[Stored data]

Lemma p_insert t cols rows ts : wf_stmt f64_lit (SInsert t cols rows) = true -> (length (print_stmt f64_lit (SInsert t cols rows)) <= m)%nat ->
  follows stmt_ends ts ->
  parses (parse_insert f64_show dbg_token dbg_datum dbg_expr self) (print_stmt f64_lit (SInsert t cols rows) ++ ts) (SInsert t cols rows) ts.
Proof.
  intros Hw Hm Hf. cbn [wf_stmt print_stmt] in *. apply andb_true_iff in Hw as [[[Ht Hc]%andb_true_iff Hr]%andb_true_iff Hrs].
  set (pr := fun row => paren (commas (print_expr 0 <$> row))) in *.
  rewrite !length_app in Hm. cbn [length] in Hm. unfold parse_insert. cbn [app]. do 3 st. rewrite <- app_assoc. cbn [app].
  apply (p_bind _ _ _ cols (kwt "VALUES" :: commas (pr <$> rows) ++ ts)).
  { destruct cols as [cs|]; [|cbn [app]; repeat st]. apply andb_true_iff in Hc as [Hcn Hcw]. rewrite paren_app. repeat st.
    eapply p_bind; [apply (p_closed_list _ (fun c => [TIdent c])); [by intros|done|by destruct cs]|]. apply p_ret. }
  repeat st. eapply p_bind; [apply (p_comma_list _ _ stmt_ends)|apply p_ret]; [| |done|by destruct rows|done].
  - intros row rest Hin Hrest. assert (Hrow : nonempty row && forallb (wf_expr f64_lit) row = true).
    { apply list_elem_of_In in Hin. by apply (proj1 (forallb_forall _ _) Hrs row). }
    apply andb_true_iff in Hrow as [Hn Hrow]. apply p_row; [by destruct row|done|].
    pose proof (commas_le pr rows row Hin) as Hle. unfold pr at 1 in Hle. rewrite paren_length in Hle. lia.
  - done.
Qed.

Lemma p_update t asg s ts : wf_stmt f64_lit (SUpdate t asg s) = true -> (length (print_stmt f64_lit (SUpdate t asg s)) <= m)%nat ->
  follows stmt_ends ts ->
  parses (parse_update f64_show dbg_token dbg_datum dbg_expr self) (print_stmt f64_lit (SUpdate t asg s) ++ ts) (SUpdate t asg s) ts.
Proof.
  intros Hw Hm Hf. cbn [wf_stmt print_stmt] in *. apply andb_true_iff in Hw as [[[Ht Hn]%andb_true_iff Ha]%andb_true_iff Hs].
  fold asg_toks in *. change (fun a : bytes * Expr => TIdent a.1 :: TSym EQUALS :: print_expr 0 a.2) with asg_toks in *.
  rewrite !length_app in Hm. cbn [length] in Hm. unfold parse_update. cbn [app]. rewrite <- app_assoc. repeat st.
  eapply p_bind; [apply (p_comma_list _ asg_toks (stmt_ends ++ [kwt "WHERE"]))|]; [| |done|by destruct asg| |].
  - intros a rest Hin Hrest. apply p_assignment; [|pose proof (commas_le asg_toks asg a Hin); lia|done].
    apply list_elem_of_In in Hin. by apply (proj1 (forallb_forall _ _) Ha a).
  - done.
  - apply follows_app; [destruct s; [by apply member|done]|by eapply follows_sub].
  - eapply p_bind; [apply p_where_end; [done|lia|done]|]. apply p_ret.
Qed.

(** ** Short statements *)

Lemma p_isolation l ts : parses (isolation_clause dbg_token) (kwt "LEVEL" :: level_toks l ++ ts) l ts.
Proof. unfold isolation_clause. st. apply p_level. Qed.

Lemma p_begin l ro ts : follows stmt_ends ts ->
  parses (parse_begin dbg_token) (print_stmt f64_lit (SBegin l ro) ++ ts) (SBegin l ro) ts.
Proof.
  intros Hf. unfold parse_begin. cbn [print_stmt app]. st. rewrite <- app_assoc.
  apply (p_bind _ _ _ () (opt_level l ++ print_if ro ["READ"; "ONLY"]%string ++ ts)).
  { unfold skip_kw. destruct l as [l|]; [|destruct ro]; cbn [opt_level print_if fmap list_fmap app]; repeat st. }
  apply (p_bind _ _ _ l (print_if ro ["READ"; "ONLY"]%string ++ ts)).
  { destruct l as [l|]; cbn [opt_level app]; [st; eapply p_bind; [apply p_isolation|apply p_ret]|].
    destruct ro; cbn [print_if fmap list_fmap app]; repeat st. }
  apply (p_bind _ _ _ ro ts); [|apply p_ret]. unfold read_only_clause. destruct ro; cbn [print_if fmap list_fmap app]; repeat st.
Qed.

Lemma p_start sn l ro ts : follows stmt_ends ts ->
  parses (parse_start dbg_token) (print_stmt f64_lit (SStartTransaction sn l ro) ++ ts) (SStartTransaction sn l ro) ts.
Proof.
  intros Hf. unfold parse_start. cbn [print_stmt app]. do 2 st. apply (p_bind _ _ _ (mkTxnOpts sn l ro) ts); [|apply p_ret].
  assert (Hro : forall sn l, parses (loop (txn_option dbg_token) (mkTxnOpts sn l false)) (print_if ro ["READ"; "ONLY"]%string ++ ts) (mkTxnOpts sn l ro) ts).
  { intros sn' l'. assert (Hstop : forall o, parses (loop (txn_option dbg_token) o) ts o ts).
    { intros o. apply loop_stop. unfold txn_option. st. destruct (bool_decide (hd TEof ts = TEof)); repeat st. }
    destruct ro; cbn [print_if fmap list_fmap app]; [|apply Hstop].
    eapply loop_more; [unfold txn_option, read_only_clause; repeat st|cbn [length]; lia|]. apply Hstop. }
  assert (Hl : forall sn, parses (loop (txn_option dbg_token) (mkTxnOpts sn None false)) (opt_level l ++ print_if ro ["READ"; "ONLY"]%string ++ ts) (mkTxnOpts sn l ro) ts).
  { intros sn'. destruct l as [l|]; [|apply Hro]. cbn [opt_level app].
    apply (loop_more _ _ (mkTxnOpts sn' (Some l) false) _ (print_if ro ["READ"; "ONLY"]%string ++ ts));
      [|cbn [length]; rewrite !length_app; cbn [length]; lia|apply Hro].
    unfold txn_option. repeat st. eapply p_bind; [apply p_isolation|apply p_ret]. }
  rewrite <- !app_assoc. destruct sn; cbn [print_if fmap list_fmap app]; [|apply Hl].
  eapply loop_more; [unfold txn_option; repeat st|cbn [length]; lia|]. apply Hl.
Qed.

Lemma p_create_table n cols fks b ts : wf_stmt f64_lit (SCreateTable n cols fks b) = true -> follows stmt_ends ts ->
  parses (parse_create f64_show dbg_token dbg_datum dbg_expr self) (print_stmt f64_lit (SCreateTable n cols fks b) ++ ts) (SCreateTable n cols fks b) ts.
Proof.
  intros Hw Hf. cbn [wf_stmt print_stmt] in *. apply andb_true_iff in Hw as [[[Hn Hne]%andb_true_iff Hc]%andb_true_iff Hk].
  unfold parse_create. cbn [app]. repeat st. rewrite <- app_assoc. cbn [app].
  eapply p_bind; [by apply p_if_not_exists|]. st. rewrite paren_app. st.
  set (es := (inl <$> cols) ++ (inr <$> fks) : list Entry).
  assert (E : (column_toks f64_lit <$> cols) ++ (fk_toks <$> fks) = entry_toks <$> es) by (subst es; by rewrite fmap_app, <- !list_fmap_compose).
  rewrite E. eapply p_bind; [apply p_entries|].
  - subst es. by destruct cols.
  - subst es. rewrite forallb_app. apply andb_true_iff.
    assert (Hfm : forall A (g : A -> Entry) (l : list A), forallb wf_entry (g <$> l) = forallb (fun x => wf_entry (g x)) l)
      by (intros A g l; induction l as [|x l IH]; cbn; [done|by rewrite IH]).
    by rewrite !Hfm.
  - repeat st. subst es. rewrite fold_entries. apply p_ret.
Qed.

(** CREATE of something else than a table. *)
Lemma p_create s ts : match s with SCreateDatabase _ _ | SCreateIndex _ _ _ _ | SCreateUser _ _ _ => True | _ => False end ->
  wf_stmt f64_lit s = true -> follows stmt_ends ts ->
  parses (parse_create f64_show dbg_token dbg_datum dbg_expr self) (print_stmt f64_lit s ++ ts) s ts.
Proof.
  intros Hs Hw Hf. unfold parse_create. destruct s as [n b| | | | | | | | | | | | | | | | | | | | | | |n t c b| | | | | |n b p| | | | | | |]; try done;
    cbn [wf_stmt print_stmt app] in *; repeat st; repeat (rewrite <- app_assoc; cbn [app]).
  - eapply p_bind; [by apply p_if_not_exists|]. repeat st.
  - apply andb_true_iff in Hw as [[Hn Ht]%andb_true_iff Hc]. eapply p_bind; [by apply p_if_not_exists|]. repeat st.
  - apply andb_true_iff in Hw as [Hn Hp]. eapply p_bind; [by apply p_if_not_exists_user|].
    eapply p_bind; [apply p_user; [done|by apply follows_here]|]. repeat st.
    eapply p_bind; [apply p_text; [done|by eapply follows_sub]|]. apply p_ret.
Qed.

[/Stored data]
[Stored data]

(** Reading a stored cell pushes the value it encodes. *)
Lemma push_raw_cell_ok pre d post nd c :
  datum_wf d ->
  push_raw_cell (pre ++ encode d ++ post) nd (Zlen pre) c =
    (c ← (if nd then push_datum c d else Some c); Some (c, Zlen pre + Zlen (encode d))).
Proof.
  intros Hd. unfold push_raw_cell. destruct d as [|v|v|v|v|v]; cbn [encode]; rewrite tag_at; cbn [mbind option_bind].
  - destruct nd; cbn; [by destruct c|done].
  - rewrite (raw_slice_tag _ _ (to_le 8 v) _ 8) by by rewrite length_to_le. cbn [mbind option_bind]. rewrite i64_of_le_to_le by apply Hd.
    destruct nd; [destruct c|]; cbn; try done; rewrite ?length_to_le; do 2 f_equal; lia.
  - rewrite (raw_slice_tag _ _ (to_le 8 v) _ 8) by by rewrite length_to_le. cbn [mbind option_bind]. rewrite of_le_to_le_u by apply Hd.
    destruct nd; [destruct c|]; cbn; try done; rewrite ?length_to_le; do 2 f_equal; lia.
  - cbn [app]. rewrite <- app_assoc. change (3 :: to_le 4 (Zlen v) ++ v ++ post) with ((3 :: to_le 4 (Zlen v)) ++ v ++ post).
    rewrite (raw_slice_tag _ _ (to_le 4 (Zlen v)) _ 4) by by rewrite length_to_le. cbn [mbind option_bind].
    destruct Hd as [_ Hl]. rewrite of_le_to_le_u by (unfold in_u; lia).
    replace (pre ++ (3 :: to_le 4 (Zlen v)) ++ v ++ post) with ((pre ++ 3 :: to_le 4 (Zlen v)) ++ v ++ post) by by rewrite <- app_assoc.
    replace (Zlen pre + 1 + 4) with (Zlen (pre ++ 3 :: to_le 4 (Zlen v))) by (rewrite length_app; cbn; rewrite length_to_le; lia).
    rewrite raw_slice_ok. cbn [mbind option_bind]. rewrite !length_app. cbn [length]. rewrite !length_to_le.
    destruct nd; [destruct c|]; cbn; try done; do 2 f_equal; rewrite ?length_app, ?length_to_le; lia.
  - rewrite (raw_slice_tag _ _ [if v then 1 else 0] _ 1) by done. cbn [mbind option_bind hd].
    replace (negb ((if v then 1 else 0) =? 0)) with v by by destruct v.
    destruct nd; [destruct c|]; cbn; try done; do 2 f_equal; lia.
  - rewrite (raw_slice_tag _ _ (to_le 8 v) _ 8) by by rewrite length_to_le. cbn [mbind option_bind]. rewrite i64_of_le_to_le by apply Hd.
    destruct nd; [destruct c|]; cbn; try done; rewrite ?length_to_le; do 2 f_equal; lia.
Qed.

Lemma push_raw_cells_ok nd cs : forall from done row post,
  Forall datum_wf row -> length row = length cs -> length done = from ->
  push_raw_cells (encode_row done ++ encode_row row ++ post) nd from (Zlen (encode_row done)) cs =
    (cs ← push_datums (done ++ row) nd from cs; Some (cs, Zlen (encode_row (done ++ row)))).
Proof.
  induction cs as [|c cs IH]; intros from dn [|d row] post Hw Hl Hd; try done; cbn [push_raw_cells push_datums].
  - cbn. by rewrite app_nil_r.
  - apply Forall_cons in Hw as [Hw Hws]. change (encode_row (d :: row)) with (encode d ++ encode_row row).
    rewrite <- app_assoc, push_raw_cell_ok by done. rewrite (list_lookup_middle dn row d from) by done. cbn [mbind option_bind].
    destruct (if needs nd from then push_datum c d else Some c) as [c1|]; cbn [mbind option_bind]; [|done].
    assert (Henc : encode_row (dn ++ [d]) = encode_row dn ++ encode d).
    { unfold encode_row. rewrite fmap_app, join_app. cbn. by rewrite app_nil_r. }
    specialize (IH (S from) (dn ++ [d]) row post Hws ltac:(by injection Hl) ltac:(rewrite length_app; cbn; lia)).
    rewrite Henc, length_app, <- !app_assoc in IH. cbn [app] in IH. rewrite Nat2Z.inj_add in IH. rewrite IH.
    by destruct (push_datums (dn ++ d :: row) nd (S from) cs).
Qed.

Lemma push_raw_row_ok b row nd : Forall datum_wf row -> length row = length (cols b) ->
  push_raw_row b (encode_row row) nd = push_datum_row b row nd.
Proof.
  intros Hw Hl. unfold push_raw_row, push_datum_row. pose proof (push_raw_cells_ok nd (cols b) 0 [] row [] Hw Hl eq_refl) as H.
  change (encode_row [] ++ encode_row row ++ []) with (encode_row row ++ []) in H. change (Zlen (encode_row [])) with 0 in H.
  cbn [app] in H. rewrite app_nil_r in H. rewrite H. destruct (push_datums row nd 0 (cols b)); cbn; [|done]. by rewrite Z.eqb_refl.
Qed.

[/Stored data]
[Stored data]

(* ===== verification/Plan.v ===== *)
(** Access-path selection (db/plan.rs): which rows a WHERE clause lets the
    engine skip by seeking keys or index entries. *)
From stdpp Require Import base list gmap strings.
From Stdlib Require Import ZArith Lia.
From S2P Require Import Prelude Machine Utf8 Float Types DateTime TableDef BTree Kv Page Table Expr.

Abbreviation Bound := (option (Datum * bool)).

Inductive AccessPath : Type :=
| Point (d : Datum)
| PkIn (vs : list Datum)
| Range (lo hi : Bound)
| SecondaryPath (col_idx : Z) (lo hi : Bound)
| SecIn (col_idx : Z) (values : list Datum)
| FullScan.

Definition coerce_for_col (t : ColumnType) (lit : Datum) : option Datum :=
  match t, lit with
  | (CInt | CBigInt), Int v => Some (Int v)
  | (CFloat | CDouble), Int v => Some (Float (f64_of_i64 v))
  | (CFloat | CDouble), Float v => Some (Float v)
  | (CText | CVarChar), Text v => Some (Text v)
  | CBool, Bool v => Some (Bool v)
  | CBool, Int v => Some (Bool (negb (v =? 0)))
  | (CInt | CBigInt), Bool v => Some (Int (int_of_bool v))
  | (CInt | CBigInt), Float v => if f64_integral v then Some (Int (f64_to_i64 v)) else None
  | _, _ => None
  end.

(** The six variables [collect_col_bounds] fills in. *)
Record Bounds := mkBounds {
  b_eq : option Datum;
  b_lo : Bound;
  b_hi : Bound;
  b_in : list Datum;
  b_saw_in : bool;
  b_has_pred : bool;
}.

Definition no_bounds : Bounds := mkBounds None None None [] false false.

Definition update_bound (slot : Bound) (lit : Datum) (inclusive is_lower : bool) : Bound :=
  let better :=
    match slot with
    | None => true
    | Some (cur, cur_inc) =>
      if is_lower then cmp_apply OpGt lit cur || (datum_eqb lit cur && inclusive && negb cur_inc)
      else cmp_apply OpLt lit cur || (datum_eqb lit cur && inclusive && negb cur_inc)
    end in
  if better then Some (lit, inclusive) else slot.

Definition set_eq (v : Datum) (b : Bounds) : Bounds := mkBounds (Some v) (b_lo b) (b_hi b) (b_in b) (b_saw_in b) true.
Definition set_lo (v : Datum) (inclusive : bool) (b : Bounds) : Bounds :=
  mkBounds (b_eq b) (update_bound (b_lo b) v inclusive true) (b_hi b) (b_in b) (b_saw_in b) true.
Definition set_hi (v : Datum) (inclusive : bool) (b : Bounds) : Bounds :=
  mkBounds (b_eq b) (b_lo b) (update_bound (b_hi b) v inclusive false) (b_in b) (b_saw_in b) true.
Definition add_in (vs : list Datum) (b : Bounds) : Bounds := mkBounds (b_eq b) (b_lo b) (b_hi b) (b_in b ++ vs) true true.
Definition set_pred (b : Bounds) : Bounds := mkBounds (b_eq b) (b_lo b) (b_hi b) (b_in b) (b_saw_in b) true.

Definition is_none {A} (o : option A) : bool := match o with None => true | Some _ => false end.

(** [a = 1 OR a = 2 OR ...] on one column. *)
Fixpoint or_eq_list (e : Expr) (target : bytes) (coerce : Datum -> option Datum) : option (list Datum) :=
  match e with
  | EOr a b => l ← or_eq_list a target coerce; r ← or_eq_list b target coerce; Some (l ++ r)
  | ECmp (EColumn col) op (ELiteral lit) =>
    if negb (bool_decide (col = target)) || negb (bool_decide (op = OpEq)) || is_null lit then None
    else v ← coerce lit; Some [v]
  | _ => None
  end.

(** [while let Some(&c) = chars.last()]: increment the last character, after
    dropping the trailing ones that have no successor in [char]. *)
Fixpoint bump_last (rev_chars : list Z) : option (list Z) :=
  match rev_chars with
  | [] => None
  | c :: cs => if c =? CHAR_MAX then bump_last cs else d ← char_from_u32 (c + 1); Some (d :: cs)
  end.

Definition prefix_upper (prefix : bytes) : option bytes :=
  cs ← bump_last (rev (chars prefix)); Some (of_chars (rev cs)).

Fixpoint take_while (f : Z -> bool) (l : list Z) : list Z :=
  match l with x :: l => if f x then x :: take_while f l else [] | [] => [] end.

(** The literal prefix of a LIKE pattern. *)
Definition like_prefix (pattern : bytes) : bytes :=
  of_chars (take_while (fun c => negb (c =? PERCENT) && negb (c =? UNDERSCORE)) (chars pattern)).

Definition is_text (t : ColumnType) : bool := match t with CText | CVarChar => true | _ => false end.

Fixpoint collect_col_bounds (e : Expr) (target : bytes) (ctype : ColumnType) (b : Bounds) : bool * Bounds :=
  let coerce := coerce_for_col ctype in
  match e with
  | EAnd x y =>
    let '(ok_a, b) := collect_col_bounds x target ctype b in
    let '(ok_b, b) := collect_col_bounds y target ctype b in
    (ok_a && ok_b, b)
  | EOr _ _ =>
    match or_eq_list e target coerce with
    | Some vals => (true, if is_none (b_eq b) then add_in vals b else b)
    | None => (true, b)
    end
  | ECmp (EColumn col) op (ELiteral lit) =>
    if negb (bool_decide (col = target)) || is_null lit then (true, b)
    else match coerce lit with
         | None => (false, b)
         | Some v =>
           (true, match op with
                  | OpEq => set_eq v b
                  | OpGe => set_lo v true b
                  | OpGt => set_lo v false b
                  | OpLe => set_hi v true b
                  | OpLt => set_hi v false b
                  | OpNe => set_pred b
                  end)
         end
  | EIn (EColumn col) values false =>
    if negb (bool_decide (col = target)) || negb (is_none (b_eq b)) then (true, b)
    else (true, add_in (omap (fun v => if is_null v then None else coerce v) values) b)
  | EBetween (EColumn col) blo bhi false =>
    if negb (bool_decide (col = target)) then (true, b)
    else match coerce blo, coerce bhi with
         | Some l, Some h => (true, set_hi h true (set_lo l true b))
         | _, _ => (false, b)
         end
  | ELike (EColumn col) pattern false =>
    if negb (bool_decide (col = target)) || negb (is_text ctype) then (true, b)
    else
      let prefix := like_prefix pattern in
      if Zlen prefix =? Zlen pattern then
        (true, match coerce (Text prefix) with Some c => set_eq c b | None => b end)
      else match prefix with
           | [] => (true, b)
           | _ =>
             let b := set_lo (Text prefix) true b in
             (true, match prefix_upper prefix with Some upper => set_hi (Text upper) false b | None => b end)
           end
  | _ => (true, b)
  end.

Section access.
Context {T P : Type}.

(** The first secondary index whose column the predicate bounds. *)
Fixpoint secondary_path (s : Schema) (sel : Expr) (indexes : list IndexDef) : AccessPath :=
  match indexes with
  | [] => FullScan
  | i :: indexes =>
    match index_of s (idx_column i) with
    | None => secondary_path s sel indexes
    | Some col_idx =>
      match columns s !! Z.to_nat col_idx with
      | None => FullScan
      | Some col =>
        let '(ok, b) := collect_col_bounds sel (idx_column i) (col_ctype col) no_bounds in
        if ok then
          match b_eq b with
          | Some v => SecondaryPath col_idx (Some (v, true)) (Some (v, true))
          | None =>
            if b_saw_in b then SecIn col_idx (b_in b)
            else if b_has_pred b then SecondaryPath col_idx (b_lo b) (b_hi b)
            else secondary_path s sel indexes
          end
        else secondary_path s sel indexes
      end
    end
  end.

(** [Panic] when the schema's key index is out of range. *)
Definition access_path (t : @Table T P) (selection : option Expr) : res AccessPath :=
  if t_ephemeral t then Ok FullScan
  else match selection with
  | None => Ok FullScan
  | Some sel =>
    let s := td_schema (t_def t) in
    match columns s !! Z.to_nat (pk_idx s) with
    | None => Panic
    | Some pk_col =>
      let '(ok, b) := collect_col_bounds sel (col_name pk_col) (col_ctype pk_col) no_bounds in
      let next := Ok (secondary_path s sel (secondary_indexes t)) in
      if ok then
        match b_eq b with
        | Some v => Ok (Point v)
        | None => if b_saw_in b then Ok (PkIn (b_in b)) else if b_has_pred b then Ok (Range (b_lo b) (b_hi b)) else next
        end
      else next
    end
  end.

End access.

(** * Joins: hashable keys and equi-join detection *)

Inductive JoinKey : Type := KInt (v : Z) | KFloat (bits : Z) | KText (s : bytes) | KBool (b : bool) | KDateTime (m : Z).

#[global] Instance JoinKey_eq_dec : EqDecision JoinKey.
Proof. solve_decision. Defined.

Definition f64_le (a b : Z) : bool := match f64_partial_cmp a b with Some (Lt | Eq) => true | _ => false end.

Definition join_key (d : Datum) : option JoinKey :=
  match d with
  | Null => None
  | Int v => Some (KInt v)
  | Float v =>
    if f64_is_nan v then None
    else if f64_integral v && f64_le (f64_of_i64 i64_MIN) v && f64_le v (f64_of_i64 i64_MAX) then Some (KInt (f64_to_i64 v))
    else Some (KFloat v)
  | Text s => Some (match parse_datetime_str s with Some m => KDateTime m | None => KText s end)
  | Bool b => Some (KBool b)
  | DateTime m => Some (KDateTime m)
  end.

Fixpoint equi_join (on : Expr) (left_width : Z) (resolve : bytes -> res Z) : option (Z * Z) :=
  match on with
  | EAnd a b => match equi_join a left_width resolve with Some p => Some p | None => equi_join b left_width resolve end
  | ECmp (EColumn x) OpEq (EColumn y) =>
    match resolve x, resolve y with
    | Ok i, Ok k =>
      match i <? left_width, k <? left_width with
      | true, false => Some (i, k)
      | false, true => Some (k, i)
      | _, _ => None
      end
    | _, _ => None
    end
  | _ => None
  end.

[/Stored data]

The task:
Starting at the line with "true)) (Some (v, true))" and ending at the line with "else if b_has_pred b then SecondaryPath", print each line of the listing above exactly, with no other lines.

Task result:
          | Some v => SecondaryPath col_idx (Some (v, true)) (Some (v, true))
          | None =>
            if b_saw_in b then SecIn col_idx (b_in b)
            else if b_has_pred b then SecondaryPath col_idx (b_lo b) (b_hi b)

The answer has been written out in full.